» **WHAT THE EXERCISE ASKS**:
Nothing in the data is to be left out; copy it exactly.

Stored data:

━━━━━━━━━━

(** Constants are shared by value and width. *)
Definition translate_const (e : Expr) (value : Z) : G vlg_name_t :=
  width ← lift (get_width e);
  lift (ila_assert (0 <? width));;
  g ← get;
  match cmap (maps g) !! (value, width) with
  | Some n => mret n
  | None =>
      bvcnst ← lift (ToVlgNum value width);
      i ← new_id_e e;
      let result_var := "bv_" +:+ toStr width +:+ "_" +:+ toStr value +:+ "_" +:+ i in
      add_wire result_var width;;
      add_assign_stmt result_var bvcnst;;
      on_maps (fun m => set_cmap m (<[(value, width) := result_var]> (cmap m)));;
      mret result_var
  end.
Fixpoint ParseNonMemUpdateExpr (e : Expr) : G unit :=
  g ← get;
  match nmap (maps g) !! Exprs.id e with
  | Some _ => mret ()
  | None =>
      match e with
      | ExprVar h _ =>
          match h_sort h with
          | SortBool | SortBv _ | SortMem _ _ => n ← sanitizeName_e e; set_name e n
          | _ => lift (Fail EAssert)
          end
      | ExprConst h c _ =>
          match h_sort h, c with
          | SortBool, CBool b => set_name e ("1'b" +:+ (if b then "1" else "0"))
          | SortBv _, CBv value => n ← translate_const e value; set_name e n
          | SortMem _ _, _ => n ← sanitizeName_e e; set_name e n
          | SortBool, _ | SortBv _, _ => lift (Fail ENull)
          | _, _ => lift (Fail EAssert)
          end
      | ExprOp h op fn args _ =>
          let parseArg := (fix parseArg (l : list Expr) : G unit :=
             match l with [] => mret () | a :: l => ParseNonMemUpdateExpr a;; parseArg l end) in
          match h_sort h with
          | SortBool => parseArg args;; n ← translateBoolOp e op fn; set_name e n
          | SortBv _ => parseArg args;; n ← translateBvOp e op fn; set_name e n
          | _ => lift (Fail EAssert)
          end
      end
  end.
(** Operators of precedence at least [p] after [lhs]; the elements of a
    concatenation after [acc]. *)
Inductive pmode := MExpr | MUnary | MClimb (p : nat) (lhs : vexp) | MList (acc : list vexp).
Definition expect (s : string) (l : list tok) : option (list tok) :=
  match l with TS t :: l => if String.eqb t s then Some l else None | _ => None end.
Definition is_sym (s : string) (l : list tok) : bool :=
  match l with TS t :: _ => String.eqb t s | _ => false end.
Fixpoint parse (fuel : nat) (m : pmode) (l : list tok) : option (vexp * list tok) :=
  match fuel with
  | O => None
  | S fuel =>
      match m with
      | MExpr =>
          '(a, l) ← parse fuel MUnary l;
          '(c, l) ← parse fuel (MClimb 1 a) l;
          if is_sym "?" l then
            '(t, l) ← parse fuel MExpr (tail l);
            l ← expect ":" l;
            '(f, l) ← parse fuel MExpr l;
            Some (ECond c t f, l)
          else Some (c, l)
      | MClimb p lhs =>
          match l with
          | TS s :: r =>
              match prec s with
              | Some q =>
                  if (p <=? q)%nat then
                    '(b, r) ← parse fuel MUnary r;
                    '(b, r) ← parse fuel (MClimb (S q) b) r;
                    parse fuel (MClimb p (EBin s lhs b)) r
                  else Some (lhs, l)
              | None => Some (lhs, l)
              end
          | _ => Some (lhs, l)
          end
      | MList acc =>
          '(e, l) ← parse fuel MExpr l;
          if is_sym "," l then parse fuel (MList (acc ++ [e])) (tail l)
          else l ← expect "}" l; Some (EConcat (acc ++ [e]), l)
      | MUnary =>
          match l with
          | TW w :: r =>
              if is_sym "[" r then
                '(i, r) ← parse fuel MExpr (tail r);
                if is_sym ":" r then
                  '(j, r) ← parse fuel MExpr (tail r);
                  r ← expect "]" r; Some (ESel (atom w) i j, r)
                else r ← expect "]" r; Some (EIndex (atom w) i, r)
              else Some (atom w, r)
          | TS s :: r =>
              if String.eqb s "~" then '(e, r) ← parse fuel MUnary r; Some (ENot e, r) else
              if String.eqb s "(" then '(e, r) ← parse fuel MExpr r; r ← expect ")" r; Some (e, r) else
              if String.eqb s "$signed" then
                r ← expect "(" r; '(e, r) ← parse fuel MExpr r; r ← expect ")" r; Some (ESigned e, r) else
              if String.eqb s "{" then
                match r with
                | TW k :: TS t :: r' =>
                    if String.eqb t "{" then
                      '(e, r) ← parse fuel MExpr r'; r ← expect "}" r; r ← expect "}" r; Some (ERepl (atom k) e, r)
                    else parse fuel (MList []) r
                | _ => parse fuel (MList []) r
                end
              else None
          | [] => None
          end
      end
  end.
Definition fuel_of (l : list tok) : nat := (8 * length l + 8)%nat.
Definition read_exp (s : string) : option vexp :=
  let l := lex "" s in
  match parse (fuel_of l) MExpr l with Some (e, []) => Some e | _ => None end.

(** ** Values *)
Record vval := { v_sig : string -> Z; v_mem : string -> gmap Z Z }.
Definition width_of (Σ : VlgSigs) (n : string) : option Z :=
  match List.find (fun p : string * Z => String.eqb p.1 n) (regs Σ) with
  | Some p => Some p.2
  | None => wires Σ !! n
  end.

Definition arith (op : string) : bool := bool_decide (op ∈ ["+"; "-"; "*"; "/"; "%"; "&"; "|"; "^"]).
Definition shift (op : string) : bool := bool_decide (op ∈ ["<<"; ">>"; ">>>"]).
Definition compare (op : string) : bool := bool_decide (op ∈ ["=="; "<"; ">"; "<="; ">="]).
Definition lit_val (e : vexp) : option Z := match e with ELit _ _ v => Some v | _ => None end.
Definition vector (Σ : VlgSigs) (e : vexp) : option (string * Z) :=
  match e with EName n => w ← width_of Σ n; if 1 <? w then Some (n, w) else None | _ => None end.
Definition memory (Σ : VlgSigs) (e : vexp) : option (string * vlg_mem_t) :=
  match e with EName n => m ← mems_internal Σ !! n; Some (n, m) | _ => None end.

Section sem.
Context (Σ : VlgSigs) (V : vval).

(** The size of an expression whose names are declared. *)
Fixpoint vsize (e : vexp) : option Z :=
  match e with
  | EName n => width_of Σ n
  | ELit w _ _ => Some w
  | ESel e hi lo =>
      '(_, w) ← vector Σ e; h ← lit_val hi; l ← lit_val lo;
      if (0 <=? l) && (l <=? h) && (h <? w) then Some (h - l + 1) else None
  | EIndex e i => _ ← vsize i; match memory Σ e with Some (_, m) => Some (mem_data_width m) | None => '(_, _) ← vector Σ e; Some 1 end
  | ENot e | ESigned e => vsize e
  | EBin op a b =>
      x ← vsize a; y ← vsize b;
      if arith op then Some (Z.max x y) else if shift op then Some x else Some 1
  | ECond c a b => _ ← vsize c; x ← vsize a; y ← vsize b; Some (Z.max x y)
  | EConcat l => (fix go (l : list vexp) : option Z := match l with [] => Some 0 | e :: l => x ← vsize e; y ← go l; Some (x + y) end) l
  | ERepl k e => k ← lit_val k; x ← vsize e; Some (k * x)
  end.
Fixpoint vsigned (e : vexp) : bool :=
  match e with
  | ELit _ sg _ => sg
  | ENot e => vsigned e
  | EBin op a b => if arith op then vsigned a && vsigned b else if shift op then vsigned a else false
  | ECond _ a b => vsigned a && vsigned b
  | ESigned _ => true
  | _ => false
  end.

━━━━━━━━━━

» **REPLY TO THE TASK**:
(** Constants are shared by value and width. *)
Definition translate_const (e : Expr) (value : Z) : G vlg_name_t :=
  width ← lift (get_width e);
  lift (ila_assert (0 <? width));;
  g ← get;
  match cmap (maps g) !! (value, width) with
  | Some n => mret n
  | None =>
      bvcnst ← lift (ToVlgNum value width);
      i ← new_id_e e;
      let result_var := "bv_" +:+ toStr width +:+ "_" +:+ toStr value +:+ "_" +:+ i in
      add_wire result_var width;;
      add_assign_stmt result_var bvcnst;;
      on_maps (fun m => set_cmap m (<[(value, width) := result_var]> (cmap m)));;
      mret result_var
  end.
Fixpoint ParseNonMemUpdateExpr (e : Expr) : G unit :=
  g ← get;
  match nmap (maps g) !! Exprs.id e with
  | Some _ => mret ()
  | None =>
      match e with
      | ExprVar h _ =>
          match h_sort h with
          | SortBool | SortBv _ | SortMem _ _ => n ← sanitizeName_e e; set_name e n
          | _ => lift (Fail EAssert)
          end
      | ExprConst h c _ =>
          match h_sort h, c with
          | SortBool, CBool b => set_name e ("1'b" +:+ (if b then "1" else "0"))
          | SortBv _, CBv value => n ← translate_const e value; set_name e n
          | SortMem _ _, _ => n ← sanitizeName_e e; set_name e n
          | SortBool, _ | SortBv _, _ => lift (Fail ENull)
          | _, _ => lift (Fail EAssert)
          end
      | ExprOp h op fn args _ =>
          let parseArg := (fix parseArg (l : list Expr) : G unit :=
             match l with [] => mret () | a :: l => ParseNonMemUpdateExpr a;; parseArg l end) in
          match h_sort h with
          | SortBool => parseArg args;; n ← translateBoolOp e op fn; set_name e n
          | SortBv _ => parseArg args;; n ← translateBvOp e op fn; set_name e n
          | _ => lift (Fail EAssert)
          end
      end
  end.
(** Operators of precedence at least [p] after [lhs]; the elements of a
    concatenation after [acc]. *)
Inductive pmode := MExpr | MUnary | MClimb (p : nat) (lhs : vexp) | MList (acc : list vexp).
Definition expect (s : string) (l : list tok) : option (list tok) :=
  match l with TS t :: l => if String.eqb t s then Some l else None | _ => None end.
Definition is_sym (s : string) (l : list tok) : bool :=
  match l with TS t :: _ => String.eqb t s | _ => false end.
Fixpoint parse (fuel : nat) (m : pmode) (l : list tok) : option (vexp * list tok) :=
  match fuel with
  | O => None
  | S fuel =>
      match m with
      | MExpr =>
          '(a, l) ← parse fuel MUnary l;
          '(c, l) ← parse fuel (MClimb 1 a) l;
          if is_sym "?" l then
            '(t, l) ← parse fuel MExpr (tail l);
            l ← expect ":" l;
            '(f, l) ← parse fuel MExpr l;
            Some (ECond c t f, l)
          else Some (c, l)
      | MClimb p lhs =>
          match l with
          | TS s :: r =>
              match prec s with
              | Some q =>
                  if (p <=? q)%nat then
                    '(b, r) ← parse fuel MUnary r;
                    '(b, r) ← parse fuel (MClimb (S q) b) r;
                    parse fuel (MClimb p (EBin s lhs b)) r
                  else Some (lhs, l)
              | None => Some (lhs, l)
              end
          | _ => Some (lhs, l)
          end
      | MList acc =>
          '(e, l) ← parse fuel MExpr l;
          if is_sym "," l then parse fuel (MList (acc ++ [e])) (tail l)
          else l ← expect "}" l; Some (EConcat (acc ++ [e]), l)
      | MUnary =>
          match l with
          | TW w :: r =>
              if is_sym "[" r then
                '(i, r) ← parse fuel MExpr (tail r);
                if is_sym ":" r then
                  '(j, r) ← parse fuel MExpr (tail r);
                  r ← expect "]" r; Some (ESel (atom w) i j, r)
                else r ← expect "]" r; Some (EIndex (atom w) i, r)
              else Some (atom w, r)
          | TS s :: r =>
              if String.eqb s "~" then '(e, r) ← parse fuel MUnary r; Some (ENot e, r) else
              if String.eqb s "(" then '(e, r) ← parse fuel MExpr r; r ← expect ")" r; Some (e, r) else
              if String.eqb s "$signed" then
                r ← expect "(" r; '(e, r) ← parse fuel MExpr r; r ← expect ")" r; Some (ESigned e, r) else
              if String.eqb s "{" then
                match r with
                | TW k :: TS t :: r' =>
                    if String.eqb t "{" then
                      '(e, r) ← parse fuel MExpr r'; r ← expect "}" r; r ← expect "}" r; Some (ERepl (atom k) e, r)
                    else parse fuel (MList []) r
                | _ => parse fuel (MList []) r
                end
              else None
          | [] => None
          end
      end
  end.
Definition fuel_of (l : list tok) : nat := (8 * length l + 8)%nat.
Definition read_exp (s : string) : option vexp :=
  let l := lex "" s in
  match parse (fuel_of l) MExpr l with Some (e, []) => Some e | _ => None end.

(** ** Values *)
Record vval := { v_sig : string -> Z; v_mem : string -> gmap Z Z }.
Definition width_of (Σ : VlgSigs) (n : string) : option Z :=
  match List.find (fun p : string * Z => String.eqb p.1 n) (regs Σ) with
  | Some p => Some p.2
  | None => wires Σ !! n
  end.

Definition arith (op : string) : bool := bool_decide (op ∈ ["+"; "-"; "*"; "/"; "%"; "&"; "|"; "^"]).
Definition shift (op : string) : bool := bool_decide (op ∈ ["<<"; ">>"; ">>>"]).
Definition compare (op : string) : bool := bool_decide (op ∈ ["=="; "<"; ">"; "<="; ">="]).
Definition lit_val (e : vexp) : option Z := match e with ELit _ _ v => Some v | _ => None end.
Definition vector (Σ : VlgSigs) (e : vexp) : option (string * Z) :=
  match e with EName n => w ← width_of Σ n; if 1 <? w then Some (n, w) else None | _ => None end.
Definition memory (Σ : VlgSigs) (e : vexp) : option (string * vlg_mem_t) :=
  match e with EName n => m ← mems_internal Σ !! n; Some (n, m) | _ => None end.

Section sem.
Context (Σ : VlgSigs) (V : vval).

(** The size of an expression whose names are declared. *)
Fixpoint vsize (e : vexp) : option Z :=
  match e with
  | EName n => width_of Σ n
  | ELit w _ _ => Some w
  | ESel e hi lo =>
      '(_, w) ← vector Σ e; h ← lit_val hi; l ← lit_val lo;
      if (0 <=? l) && (l <=? h) && (h <? w) then Some (h - l + 1) else None
  | EIndex e i => _ ← vsize i; match memory Σ e with Some (_, m) => Some (mem_data_width m) | None => '(_, _) ← vector Σ e; Some 1 end
  | ENot e | ESigned e => vsize e
  | EBin op a b =>
      x ← vsize a; y ← vsize b;
      if arith op then Some (Z.max x y) else if shift op then Some x else Some 1
  | ECond c a b => _ ← vsize c; x ← vsize a; y ← vsize b; Some (Z.max x y)
  | EConcat l => (fix go (l : list vexp) : option Z := match l with [] => Some 0 | e :: l => x ← vsize e; y ← go l; Some (x + y) end) l
  | ERepl k e => k ← lit_val k; x ← vsize e; Some (k * x)
  end.
Fixpoint vsigned (e : vexp) : bool :=
  match e with
  | ELit _ sg _ => sg
  | ENot e => vsigned e
  | EBin op a b => if arith op then vsigned a && vsigned b else if shift op then vsigned a else false
  | ECond _ a b => vsigned a && vsigned b
  | ESigned _ => true
  | _ => false
  end.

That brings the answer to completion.